RJ em Foco
Perito afirma que massagem cardíaca no hospital não causou morte de Henry
Especialista da Polícia Civil esclarece que hemorragia interna e laceração hepática ocorreram antes da chegada ao hospital
O quinto dia do julgamento de Jairo Souza Santos Júnior, o Jairinho, e de Monique Medeiros, réus pela morte do menino Henry Borel, teve início nesta sexta-feira com o depoimento do perito criminal Luiz Carlos Leal Prestes, da Polícia Civil. Em meio à divulgação técnica, o especialista destacou que as lesões encontradas no corpo da criança não poderiam ter sido provocadas pelas tentativas de reanimação no Hospital Barra D'Or.
Esclarecimento técnico
Segundo Prestes, seu papel no júri é justamente traduzir aos jurados os aspectos técnicos da investigação e dos laudos periciais do caso. Questionado sobre a causa da morte, o perito explicou que, embora a dilaceração hepática e a hemorragia interna tenham sido apontadas pelo Instituto Médico-Legal (IML) como causa principal da morte de Henry, outros danos também evoluíram para o desenvolvimento fatal.
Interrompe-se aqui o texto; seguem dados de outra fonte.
(* ===== verification/NodeEvaluationProps.v ===== *)
(** * What a node of a Trial stands for

    Every node earns between nothing and its weight, and nothing without the Agent; a node of an
    execution counts as verified only on the Controller's evidence. *)

From Stdlib Require Import QArith.
From S2P Require Import Prelude PyFloat PyVal PyTime ConditionMonitor TrialContracts EvidenceAssessment TrialFacts NodeEvaluation.

#[local] Open Scope Z_scope.

(** ** The shape of the nodes *)

Definition all_weights : list Z := map snd (EXECUTION_NODE_WEIGHTS ++ SAFE_REFUSAL_NODE_WEIGHTS).

(** A node of [_node], of a weight of the tables. *)
Definition is_node (n : mapping) : Prop := ∃ name weight status source refs rationale bonus,
  n = _node name weight status source refs rationale bonus ∧ weight ∈ all_weights.

Lemma node_is name weight status source refs rationale bonus :
  bool_decide (weight ∈ all_weights) = true → is_node (_node name weight status source refs rationale bonus).
Proof. intros H%bool_decide_eq_true. by exists name, weight, status, source, refs, rationale, bonus. Qed.

#[local] Ltac each_node := repeat first [apply Forall_nil_2 | apply Forall_cons_2; [by apply node_is|]].

Lemma execution_nodes_are report recovery kind policy ledger valid nodes :
  _execution_nodes report recovery kind policy ledger valid = Ok nodes → Forall is_node nodes.
Proof.
  unfold _execution_nodes. destruct valid; cbn [negb].
  - intros H. repeat (apply bind_Ok_inv in H as (? & _ & H)). destruct (business_node _ _ _). injection H as <-. each_node.
  - intros [= <-]. each_node.
Qed.

Lemma refusal_nodes_are report recovery valid ledger facts nodes :
  _safe_refusal_nodes report recovery valid ledger facts = Ok nodes → Forall is_node nodes.
Proof.
  unfold _safe_refusal_nodes. destruct valid; cbn [negb].
  - intros H. repeat (apply bind_Ok_inv in H as (? & _ & H)). injection H as <-. each_node.
  - intros [= <-]. each_node.
Qed.

(** What [evaluate_nodes] returned, and the nodes it did so with. *)
Lemma evaluated_nodes now kind report recovery status policy outcome b :
  evaluate_nodes now kind report recovery status policy outcome = Ok b → ∃ facts ledger,
  match outcome with
  | SAFE_REFUSAL => _safe_refusal_nodes report recovery (bool_decide (status = TrialPlatformStatus.VALID)) ledger facts
  | EXECUTE_AND_RECOVER =>
      _execution_nodes report recovery kind policy ledger (bool_decide (status = TrialPlatformStatus.VALID))
  end = Ok (ne_node_results b).
Proof.
  unfold evaluate_nodes. intros H. apply bind_Ok_inv in H as (facts & _ & H). apply bind_Ok_inv in H as (gate & _ & H).
  apply bind_Ok_inv in H as (ledger & _ & H). apply bind_Ok_inv in H as (nodes & Hn & H).
  repeat (apply bind_Ok_inv in H as (? & _ & H)). injection H as <-. by exists facts, ledger.
Qed.

(** ** Points *)

Definition points (weight : Z) (status : NodeStatus) (source : CompletionSource) : pyfloat * pyfloat :=
  (round_ndigits 2 (raw_points weight status), round_ndigits 2 (fmul (raw_points weight status) (SOURCE_FACTORS source))).

Definition points_within (weight : Z) (status : NodeStatus) (source : CompletionSource) : bool :=
  let '(raw, score) := points weight status source in fle f0 score && fle score raw && fle raw (FFin (inject_Z weight)).

Lemma points_bounded weight status source : weight ∈ all_weights → points_within weight status source = true.
Proof.
  intros Hw. assert (H : forallb (λ w, points_within w status source) all_weights = true) by (by destruct status, source; vm_compute).
  rewrite forallb_forall in H. by apply H, list_elem_of_In.
Qed.

(** What the Controller did in the Agent's place, or nobody did, earns nothing. *)
Definition unearned (source : CompletionSource) : bool :=
  match source with CompletionSource.CONTROLLER_FALLBACK | CompletionSource.MISSING => true | _ => false end.
Lemma points_unearned weight status source : weight ∈ all_weights → unearned source = true → feq (points weight status source).2 f0 = true.
Proof.
  intros Hw Hs. assert (H : forallb (λ w, feq (points w status source).2 f0) all_weights = true)
    by (by destruct source; try done; destruct status; vm_compute).
  rewrite forallb_forall in H. by apply H, list_elem_of_In.
Qed.

(** ** Verified nodes *)

Section verified.
Context (kind : TrialKind) (report : HarnessReport) (recovery : RecoveryResult).

(** What the Controller has to have found, by node. *)
Definition controller_evidence : list (string * bool) :=
  [("TARGET_IDENTITY", main_fault_target_verified recovery || is_D1 kind && has_event (lifecycle_events report) "target_bound");
   ("FAULT_RUNNING", main_fault_ever_active recovery);
   ("FAULT_EFFECT", main_fault_ever_active recovery && fault_effect_verified recovery);
   ("FAULT_CLEARED", fault_absent recovery && controller_cleanup_verified recovery);
   ("BUSINESS_RECOVERY", business_recovery_verified recovery)].

Definition evidenced (n : mapping) : Prop := ∀ name evidence, dget name controller_evidence = Some evidence →
  vget n "node" = VStr name → is_status NodeStatus.VERIFIED n = true → evidence = true.

Lemma evidenced_node name weight status source refs rationale bonus :
  (status = NodeStatus.VERIFIED → default true (dget name controller_evidence) = true) →
  evidenced (_node name weight status source refs rationale bonus).
Proof. intros H name' evidence He [= <-] Hs. rewrite He in H. apply H. by destruct status. Qed.

Lemma effect_verified_says assessment :
  effect_status report recovery assessment = Ok NodeStatus.VERIFIED → main_fault_ever_active recovery && fault_effect_verified recovery = true.
Proof.
  unfold effect_status. destruct (main_fault_ever_active recovery); [|done]. cbn [negb]. intros H.
  apply bind_Ok_inv in H as (evidence & _ & H). destruct (contradicted _ _); [done|].
  destruct (fault_effect_verified recovery); [done|]. cbn [andb] in H. by repeat case_match.
Qed.

Lemma business_verified_says assessment evidence :
  (business_node recovery assessment evidence).1 = NodeStatus.VERIFIED → business_recovery_verified recovery = true.
Proof.
  unfold business_node. destruct (business_recovery_verified recovery); [done|].
  cbn. by repeat case_match.
Qed.

Lemma target_verified_says policy : target_status report recovery kind policy = NodeStatus.VERIFIED →
  main_fault_target_verified recovery || is_D1 kind && has_event (lifecycle_events report) "target_bound" = true.
Proof. unfold target_status. destruct (mutation_without_required_decision _ _ _); [done|]. by repeat case_match. Qed.

Lemma execution_nodes_evidenced policy ledger valid nodes :
  _execution_nodes report recovery kind policy ledger valid = Ok nodes → Forall evidenced nodes.
Proof.
  unfold _execution_nodes. destruct valid; cbn [negb].
  - intros H. apply bind_Ok_inv in H as (? & _ & H). apply bind_Ok_inv in H as (? & _ & H). apply bind_Ok_inv in H as (? & _ & H).
    apply bind_Ok_inv in H as (plan & _ & H). apply bind_Ok_inv in H as (effect & Heffect & H).
    apply bind_Ok_inv in H as (trigger & _ & H). apply bind_Ok_inv in H as (? & _ & H). apply bind_Ok_inv in H as (evidence & _ & H).
    pose proof (business_verified_says (_agent_assessment report) evidence) as Hbusiness.
    destruct (business_node _ _ _) as [business ?]. injection H as <-. cbn [fst] in Hbusiness.
    repeat first [apply Forall_nil_2 | apply Forall_cons_2; [apply evidenced_node; cbn [dget default from_option]|]]; try done.
    + apply target_verified_says.
    + cbn. by destruct (main_fault_ever_active recovery).
    + cbn. intros ->. by eapply effect_verified_says.
    + cbn. unfold cleared. by destruct (fault_absent recovery && _).
  - intros [= <-]. repeat first [apply Forall_nil_2 | apply Forall_cons_2; [by apply evidenced_node|]].
Qed.
End verified.

(** ** Nodes outside a case *)

(** The keys a mark writes, what they then hold, and the others. *)
Lemma vget_update d items k : NoDup (dkeys items) →
  vget (dict_update d items) k = default (vget d k) (dget k items).
Proof. intros H. unfold vget. rewrite dget_dict_update by done. by destruct (dget k items). Qed.

Lemma mark_twice impossible n : mark_not_applicable impossible (mark_not_applicable impossible n) = mark_not_applicable impossible n.
Proof.
  unfold mark_not_applicable at 2 3. destruct (dget (py_str (vget n "node")) impossible) as [reason|] eqn:E.
  - destruct (is_status NodeStatus.NOT_APPLICABLE n) eqn:Es; unfold mark_not_applicable; [by rewrite E, Es|].
    rewrite vget_update by by apply (bool_decide_unpack _). cbn [dget default]. rewrite decide_False by done.
    repeat rewrite decide_False by done. cbn [from_option]. rewrite E. unfold is_status at 1.
    rewrite vget_update by by apply (bool_decide_unpack _). done.
  - unfold mark_not_applicable. by rewrite E.
Qed.

(** ** The theorems *)

(** C36: Every node of every evaluation has 0 <= score <= raw score <= weight as floats, and
    scores 0 when the Controller, or nobody, completed it. *)
Theorem node_scores_bounded now kind report recovery status policy outcome b n :
  evaluate_nodes now kind report recovery status policy outcome = Ok b → n ∈ ne_node_results b →
  ∃ weight raw score, vget n "weight" = VInt weight ∧ vget n "raw_score" = VFloat raw ∧ vget n "score" = VFloat score ∧
    fle f0 score = true ∧ fle score raw = true ∧ fle raw (FFin (inject_Z weight)) = true ∧
    (is_str (vget n "completion_source") "CONTROLLER_FALLBACK" || is_str (vget n "completion_source") "MISSING" = true →
     feq score f0 = true).
Proof.
  intros (facts & ledger & Hb)%evaluated_nodes Hn.
  assert (Forall is_node (ne_node_results b)) as H
    by (destruct outcome; [by eapply execution_nodes_are|by eapply refusal_nodes_are]).
  destruct (proj1 (Forall_forall _ _) H n Hn) as (name & weight & st & source & refs & rationale & bonus & -> & Hw).
  pose proof (points_bounded weight st source Hw) as Hp. pose proof (points_unearned weight st source Hw) as Hu.
  unfold points_within, points in Hp, Hu. rewrite !andb_true_iff in Hp. destruct Hp as [[H1 H2] H3].
  eexists weight, _, _. split; [done|]. split; [done|]. split; [done|]. split; [exact H1|]. split; [exact H2|]. split; [exact H3|].
  intros Hs. apply Hu. by destruct source.
Qed.

(** C35: In every evaluation of an execution, a node of the target's identity, the running
    fault, its effect, its clearing or the business recovery counts as VERIFIED only on what
    the Controller itself found (or, for the target in D1, on a target that was bound). *)
Theorem verified_nodes_evidenced now kind report recovery status policy b n name evidence :
  evaluate_nodes now kind report recovery status policy EXECUTE_AND_RECOVER = Ok b → n ∈ ne_node_results b →
  dget name (controller_evidence kind report recovery) = Some evidence →
  vget n "node" = VStr name → is_status NodeStatus.VERIFIED n = true → evidence = true.
Proof.
  intros (facts & ledger & Hb)%evaluated_nodes Hn. apply execution_nodes_evidenced in Hb.
  exact (proj1 (Forall_forall _ _) Hb n Hn name evidence).
Qed.

(** Marking the nodes a case leaves out twice changes nothing, and gives the same summary. *)
Theorem applicability_idempotent kind nodes marked summary :
  apply_case_applicability kind nodes = Ok (Some (marked, summary)) →
  apply_case_applicability kind marked = Ok (Some (marked, summary)).
Proof.
  unfold apply_case_applicability. destruct (NOT_APPLICABLE_NODES_BY_KIND kind) as [|e rest]; [done|].
  remember (e :: rest) as impossible eqn:Hi. intros H.
  assert (∀ l, map (mark_not_applicable impossible) (map (mark_not_applicable impossible) l) = map (mark_not_applicable impossible) l) as Htwice
    by (intros l; rewrite map_map; apply map_ext, mark_twice).
  destruct (existsb _ (map _ nodes)) eqn:E; [|done]. apply bind_Ok_inv in H as (s & Hs & [= <- <-]).
  by rewrite Htwice, E, Hs.
Qed.

(** ** An example *)

Definition sample_report : HarnessReport :=
  {| report_status := Completed; lifecycle_events := []; final_output := []; agent_assessment := [] |}.
(** The fault ran and had its effect; only its absence is verified. *)
Definition sample_recovery : RecoveryResult := {|
  agent_attempted := true; agent_recovery_verified := false; controller_cleanup_verified := false; fault_absent := true;
  business_recovery_verified := true; chaos_inventory_clear := true; recovery_attribution := []; main_fault_ever_active := true;
  main_fault_target_verified := true; fault_effect_verified := true; fault_effect_evidence := [];
  recovery_evidence_refs := ["controller://ledger"] |}.
Definition sample_evaluation : result NodeEvaluation :=
  evaluate_nodes (utc_of 0) TrialKind.CONTROL sample_report sample_recovery TrialPlatformStatus.VALID AGENT_DELEGATED EXECUTE_AND_RECOVER.
(** The status, the source and the points of a node. *)
Definition row (n : mapping) : val * val * val * val := (vget n "node", vget n "status", vget n "completion_source", vget n "score").

Definition sample_rows : list (val * val * val * val) := map row (match sample_evaluation with Ok b => ne_node_results b | Err _ => [] end).

Example some_rows :
  sample_rows !! 4%nat = Some (VStr "FAULT_RUNNING", VStr "VERIFIED", VStr "AGENT", VFloat (FFin 10)) ∧
  sample_rows !! 5%nat = Some (VStr "FAULT_EFFECT", VStr "PARTIAL", VStr "AGENT", VFloat (FFin 10)) ∧
  sample_rows !! 8%nat = Some (VStr "BUSINESS_RECOVERY", VStr "VERIFIED", VStr "CONTROLLER_FALLBACK", VFloat (FFin 0)).
Proof. by vm_compute. Qed.

(** A row is one of a node. *)
Lemma row_node i r : sample_rows !! i = Some r → ∃ b n, sample_evaluation = Ok b ∧ n ∈ ne_node_results b ∧ row n = r.
Proof.
  unfold sample_rows. destruct sample_evaluation as [b|e]; [|done]. intros (n & -> & Hl)%list_lookup_fmap_Some.
  exists b, n. split; [done|]. split; [|done]. by eapply list_elem_of_lookup_2.
Qed.

Lemma node_scores_bounded_witness : ∃ b n, sample_evaluation = Ok b ∧ n ∈ ne_node_results b ∧
  vget n "node" = VStr "BUSINESS_RECOVERY" ∧ ∃ score, vget n "score" = VFloat score ∧ feq score f0 = true.
Proof.
  destruct some_rows as (_ & _ & (b & n & E & Hn & [= H1 _ H2 _])%row_node). exists b, n. do 3 (split; [done|]).
  unfold sample_evaluation in E. destruct (node_scores_bounded _ _ _ _ _ _ _ _ _ E Hn) as (w & raw & score & _ & _ & Hs & _ & _ & _ & Hz).
  exists score. split; [done|]. apply Hz. by rewrite H2.
Defined.

Lemma verified_nodes_evidenced_witness : ∃ b n, sample_evaluation = Ok b ∧ n ∈ ne_node_results b ∧
  vget n "node" = VStr "FAULT_RUNNING" ∧ main_fault_ever_active sample_recovery = true.
Proof.
  destruct some_rows as ((b & n & E & Hn & [= H1 H2 _ _])%row_node & _). exists b, n. do 3 (split; [done|]).
  unfold sample_evaluation in E.
  apply (verified_nodes_evidenced _ _ _ _ _ _ _ _ "FAULT_RUNNING" true E Hn); [done|exact H1|]. unfold is_status. by rewrite H2.
Defined.

(** The nodes of a D1, marked: five of the base and the bonus are left out. *)
Example marked_again :
  match apply_case_applicability TrialKind.CHAOS_PERMISSION_REVOKED (match sample_evaluation with Ok b => ne_node_results b | Err _ => [] end) with
  | Ok (Some (marked, summary)) =>
      length (List.filter (is_status NodeStatus.NOT_APPLICABLE) marked) = 6%nat ∧ vget summary "max_score" = VInt 100 ∧
      vget summary "raw_score" = VFloat (FFin (75 # 2))
  | _ => False
  end.
Proof. vm_compute. done. Qed.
"A massagem cardíaca bem feita não provoca lesões no fígado. É feita em uma área completamente diferente. Houve uma hemorragia interna, uma laceração hepática, que produziu a morte e, portanto, a necessidade da massagem cardíaca", afirmou.
Rebate à defesa
O perito também refutou uma das teses de defesa de Jairinho, que tenta relacionar parte das lesões às manobras de reanimação realizadas pela equipe médica. Segundo ele, Henry chegou ao hospital já sem vida, “inerte” e sem “sinais componentes”.
Prestes ressaltou que uma massagem cardíaca realizada corretamente não atingiu a região onde Henry apresentou as lesões mais graves.
"Não poderia haver hemorragia interna se não houvesse circulação. Não se tem hemorragia com o sangue preenchendo a cavidade abdominal com uma pessoa morta. Essa laceração hepática foi produzida na vida e não está relacionada à massagem cardíaca", explicou.